◆ **Entries provided**

Lemma sp_step_inv s s' : sp_inv s -> sp_step s s' -> sp_inv s'.
Proof.
  intros [[Hl H1] Hv] [i pc l' pc' Hi Hn]. pose proof (count_nonneg is_holder (sp_threads s)) as H0.
  assert (Next : locked l' = count is_holder (sp_threads s) - Z.b2z (is_holder pc) + Z.b2z (is_holder pc') -> locked l' <= 1 -> (forall v, pc' = SpXchg v \/ pc' = SpWait v -> v = 1) ->
    sp_inv {| sp_lock := l'; sp_threads := <[i := pc']> (sp_threads s) |}).
  { intros El Hle Hr. constructor; cbn [sp_lock sp_threads]; [rewrite (count_insert _ _ _ _ _ Hi); lia|]. intros j v Hj. destruct (decide (i = j)) as [<-|Hne].
    - rewrite list_lookup_insert_eq in Hj by (by eapply lookup_lt_Some). apply Hr. naive_solver.
    - rewrite list_lookup_insert_ne in Hj by done. by apply (Hv j). }
  destruct Hn as [| |v|v| |]; cbn [fo_spinlock_lock fo_spinlock_unlock fo_spinlock_trylock xchg fst snd locked] in *.
  - apply Next; cbn; [lia|lia|naive_solver].
  - apply Next; cbn; [lia|lia|naive_solver].
  - assert (v = 1) as -> by (apply (Hv i); by left). destruct (Z.eqb_spec (locked (sp_lock s)) 0) as [E|E]; apply Next; cbn; try lia; intros v [?|?]; simplify_eq; lia.
  - assert (v = 1) as -> by (apply (Hv i); by right). destruct (Z.eqb_spec (locked (sp_lock s)) 0) as [E|E]; cbn [negb]; apply Next; cbn; try lia; naive_solver.
  - destruct (Z.eqb_spec (locked (sp_lock s)) 0) as [E|E]; cbn [Z.eqb Pos.eqb]; apply Next; cbn; try lia; naive_solver.
  - pose proof (count_in is_holder _ i SpHeld Hi eq_refl). apply Next; cbn; [lia|lia|naive_solver].
Qed.

Lemma sp_start_inv n : sp_inv (sp_start n).
Proof.
  assert (R : count is_holder (replicate n SOut) = 0) by (by apply count_replicate).
  constructor; cbn [sp_start sp_lock sp_threads fo_spinlock_init locked]; [by rewrite R|]. intros i v [[E _]%lookup_replicate|[E _]%lookup_replicate]; done.
Qed.

(** C26: the spin lock excludes.  For any number of threads that call lock, trylock and
    unlock (the holder only) in any interleaving, at most one holds the lock, and
    fo_spinlock_is_locked is 1 exactly while one does; a trylock on a free lock takes it and
    on a held one fails and changes nothing. *)
Theorem spinlock_exclusion n s :
  rtc sp_step (sp_start n) s ->
  (forall i j, sp_threads s !! i = Some SpHeld -> sp_threads s !! j = Some SpHeld -> i = j) /\
  ((exists i, sp_threads s !! i = Some SpHeld) -> fo_spinlock_is_locked (sp_lock s) = 1 /\ fo_spinlock_trylock (sp_lock s) = (sp_lock s, 0)) /\
  ((forall i, sp_threads s !! i <> Some SpHeld) -> fo_spinlock_is_locked (sp_lock s) = 0 /\ (fo_spinlock_trylock (sp_lock s)).2 = 1).
Proof.
  intros H. assert (I : sp_inv s) by (revert H; generalize (sp_start_inv n); generalize (sp_start n); intros s0 I0 H; induction H; eauto using sp_step_inv).
  destruct (si_word _ I) as [El H1]. unfold fo_spinlock_is_locked, fo_spinlock_trylock, xchg. split_and!.
  - intros i j Hi Hj. by apply (count_one is_holder (sp_threads s) i j SpHeld SpHeld).
  - intros [i Hi]. pose proof (count_in is_holder _ i SpHeld Hi eq_refl). assert (El1 : locked (sp_lock s) = 1) by lia. rewrite El1. split; [done|]. destruct (sp_lock s) as [w]. simpl in El1. by subst.
  - intros Hn. assert (count is_holder (sp_threads s) = 0) as E0.
    { clear -Hn. induction (sp_threads s) as [|x l IH]; [done|]. simpl. rewrite IH by (intros i; exact (Hn (S i))). specialize (Hn 0%nat). destruct x; done. }
    rewrite El, E0. done.
Qed.

(** ** Witnesses: two threads, one of them with the lock *)
Lemma rwlock_exclusion_witness :
  rtc rw_step (rw_start 2) {| rw_lock := {| cnt := -1 |}; rw_threads := [Writing; RdLoad] |} /\
  forall i j pc, i <> j -> [Writing; RdLoad] !! i = Some Writing -> [Writing; RdLoad] !! j = Some pc -> pc <> Writing /\ pc <> Reading.
Proof.
  assert (H : rtc rw_step (rw_start 2) {| rw_lock := {| cnt := -1 |}; rw_threads := [Writing; RdLoad] |}).
  { eapply rtc_l; [apply (rw_turn _ 0 ROut rwlock_init WrLoad); [reflexivity|constructor]|]. eapply rtc_l; [apply (rw_turn _ 1 ROut rwlock_init RdLoad); [reflexivity|constructor]|].
    eapply rtc_l; [apply (rw_turn _ 0 WrLoad {| cnt := 0 |} WrSet); [reflexivity|apply rn_wrload]|]. eapply rtc_l; [apply (rw_turn _ 0 WrSet {| cnt := -1 |} Writing); [reflexivity|apply rn_wrset]|]. apply rtc_refl. }
  split; [exact H|]. exact (proj1 (rwlock_exclusion 2 _ H)).
Defined.
Lemma spinlock_exclusion_witness :
  rtc sp_step (sp_start 2) {| sp_lock := {| locked := 1 |}; sp_threads := [SpHeld; SpWait 1] |} /\
  forall i j, [SpHeld; SpWait 1] !! i = Some SpHeld -> [SpHeld; SpWait 1] !! j = Some SpHeld -> i = j.
Proof.
  assert (H : rtc sp_step (sp_start 2) {| sp_lock := {| locked := 1 |}; sp_threads := [SpHeld; SpWait 1] |}).
  { eapply rtc_l; [apply (sp_turn _ 0 SOut fo_spinlock_init (SpXchg 1)); [reflexivity|constructor]|]. eapply rtc_l; [apply (sp_turn _ 1 SOut fo_spinlock_init (SpXchg 1)); [reflexivity|constructor]|].
    eapply rtc_l; [apply (sp_turn _ 0 (SpXchg 1) {| locked := 1 |} SpHeld); [reflexivity|apply sn_xchg]|]. eapply rtc_l; [apply (sp_turn _ 1 (SpXchg 1) {| locked := 1 |} (SpWait 1)); [reflexivity|apply sn_xchg]|]. apply rtc_refl. }
  split; [exact H|]. exact (proj1 (spinlock_exclusion 2 _ H)).
Defined.

End Locks.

◆ **What is being asked**
Once more, give all the records exactly as they were written.

◆ **Your response**
Lemma sp_step_inv s s' : sp_inv s -> sp_step s s' -> sp_inv s'.
Proof.
  intros [[Hl H1] Hv] [i pc l' pc' Hi Hn]. pose proof (count_nonneg is_holder (sp_threads s)) as H0.
  assert (Next : locked l' = count is_holder (sp_threads s) - Z.b2z (is_holder pc) + Z.b2z (is_holder pc') -> locked l' <= 1 -> (forall v, pc' = SpXchg v \/ pc' = SpWait v -> v = 1) ->
    sp_inv {| sp_lock := l'; sp_threads := <[i := pc']> (sp_threads s) |}).
  { intros El Hle Hr. constructor; cbn [sp_lock sp_threads]; [rewrite (count_insert _ _ _ _ _ Hi); lia|]. intros j v Hj. destruct (decide (i = j)) as [<-|Hne].
    - rewrite list_lookup_insert_eq in Hj by (by eapply lookup_lt_Some). apply Hr. naive_solver.
    - rewrite list_lookup_insert_ne in Hj by done. by apply (Hv j). }
  destruct Hn as [| |v|v| |]; cbn [fo_spinlock_lock fo_spinlock_unlock fo_spinlock_trylock xchg fst snd locked] in *.
  - apply Next; cbn; [lia|lia|naive_solver].
  - apply Next; cbn; [lia|lia|naive_solver].
  - assert (v = 1) as -> by (apply (Hv i); by left). destruct (Z.eqb_spec (locked (sp_lock s)) 0) as [E|E]; apply Next; cbn; try lia; intros v [?|?]; simplify_eq; lia.
  - assert (v = 1) as -> by (apply (Hv i); by right). destruct (Z.eqb_spec (locked (sp_lock s)) 0) as [E|E]; cbn [negb]; apply Next; cbn; try lia; naive_solver.
  - destruct (Z.eqb_spec (locked (sp_lock s)) 0) as [E|E]; cbn [Z.eqb Pos.eqb]; apply Next; cbn; try lia; naive_solver.
  - pose proof (count_in is_holder _ i SpHeld Hi eq_refl). apply Next; cbn; [lia|lia|naive_solver].
Qed.

Lemma sp_start_inv n : sp_inv (sp_start n).
Proof.
  assert (R : count is_holder (replicate n SOut) = 0) by (by apply count_replicate).
  constructor; cbn [sp_start sp_lock sp_threads fo_spinlock_init locked]; [by rewrite R|]. intros i v [[E _]%lookup_replicate|[E _]%lookup_replicate]; done.
Qed.

(** C26: the spin lock excludes.  For any number of threads that call lock, trylock and
    unlock (the holder only) in any interleaving, at most one holds the lock, and
    fo_spinlock_is_locked is 1 exactly while one does; a trylock on a free lock takes it and
    on a held one fails and changes nothing. *)
Theorem spinlock_exclusion n s :
  rtc sp_step (sp_start n) s ->
  (forall i j, sp_threads s !! i = Some SpHeld -> sp_threads s !! j = Some SpHeld -> i = j) /\
  ((exists i, sp_threads s !! i = Some SpHeld) -> fo_spinlock_is_locked (sp_lock s) = 1 /\ fo_spinlock_trylock (sp_lock s) = (sp_lock s, 0)) /\
  ((forall i, sp_threads s !! i <> Some SpHeld) -> fo_spinlock_is_locked (sp_lock s) = 0 /\ (fo_spinlock_trylock (sp_lock s)).2 = 1).
Proof.
  intros H. assert (I : sp_inv s) by (revert H; generalize (sp_start_inv n); generalize (sp_start n); intros s0 I0 H; induction H; eauto using sp_step_inv).
  destruct (si_word _ I) as [El H1]. unfold fo_spinlock_is_locked, fo_spinlock_trylock, xchg. split_and!.
  - intros i j Hi Hj. by apply (count_one is_holder (sp_threads s) i j SpHeld SpHeld).
  - intros [i Hi]. pose proof (count_in is_holder _ i SpHeld Hi eq_refl). assert (El1 : locked (sp_lock s) = 1) by lia. rewrite El1. split; [done|]. destruct (sp_lock s) as [w]. simpl in El1. by subst.
  - intros Hn. assert (count is_holder (sp_threads s) = 0) as E0.
    { clear -Hn. induction (sp_threads s) as [|x l IH]; [done|]. simpl. rewrite IH by (intros i; exact (Hn (S i))). specialize (Hn 0%nat). destruct x; done. }
    rewrite El, E0. done.
Qed.

(** ** Witnesses: two threads, one of them with the lock *)
Lemma rwlock_exclusion_witness :
  rtc rw_step (rw_start 2) {| rw_lock := {| cnt := -1 |}; rw_threads := [Writing; RdLoad] |} /\
  forall i j pc, i <> j -> [Writing; RdLoad] !! i = Some Writing -> [Writing; RdLoad] !! j = Some pc -> pc <> Writing /\ pc <> Reading.
Proof.
  assert (H : rtc rw_step (rw_start 2) {| rw_lock := {| cnt := -1 |}; rw_threads := [Writing; RdLoad] |}).
  { eapply rtc_l; [apply (rw_turn _ 0 ROut rwlock_init WrLoad); [reflexivity|constructor]|]. eapply rtc_l; [apply (rw_turn _ 1 ROut rwlock_init RdLoad); [reflexivity|constructor]|].
    eapply rtc_l; [apply (rw_turn _ 0 WrLoad {| cnt := 0 |} WrSet); [reflexivity|apply rn_wrload]|]. eapply rtc_l; [apply (rw_turn _ 0 WrSet {| cnt := -1 |} Writing); [reflexivity|apply rn_wrset]|]. apply rtc_refl. }
  split; [exact H|]. exact (proj1 (rwlock_exclusion 2 _ H)).
Defined.
Lemma spinlock_exclusion_witness :
  rtc sp_step (sp_start 2) {| sp_lock := {| locked := 1 |}; sp_threads := [SpHeld; SpWait 1] |} /\
  forall i j, [SpHeld; SpWait 1] !! i = Some SpHeld -> [SpHeld; SpWait 1] !! j = Some SpHeld -> i = j.
Proof.
  assert (H : rtc sp_step (sp_start 2) {| sp_lock := {| locked := 1 |}; sp_threads := [SpHeld; SpWait 1] |}).
  { eapply rtc_l; [apply (sp_turn _ 0 SOut fo_spinlock_init (SpXchg 1)); [reflexivity|constructor]|]. eapply rtc_l; [apply (sp_turn _ 1 SOut fo_spinlock_init (SpXchg 1)); [reflexivity|constructor]|].
    eapply rtc_l; [apply (sp_turn _ 0 (SpXchg 1) {| locked := 1 |} SpHeld); [reflexivity|apply sn_xchg]|]. eapply rtc_l; [apply (sp_turn _ 1 (SpXchg 1) {| locked := 1 |} (SpWait 1)); [reflexivity|apply sn_xchg]|]. apply rtc_refl. }
  split; [exact H|]. exact (proj1 (spinlock_exclusion 2 _ H)).
Defined.

End Locks.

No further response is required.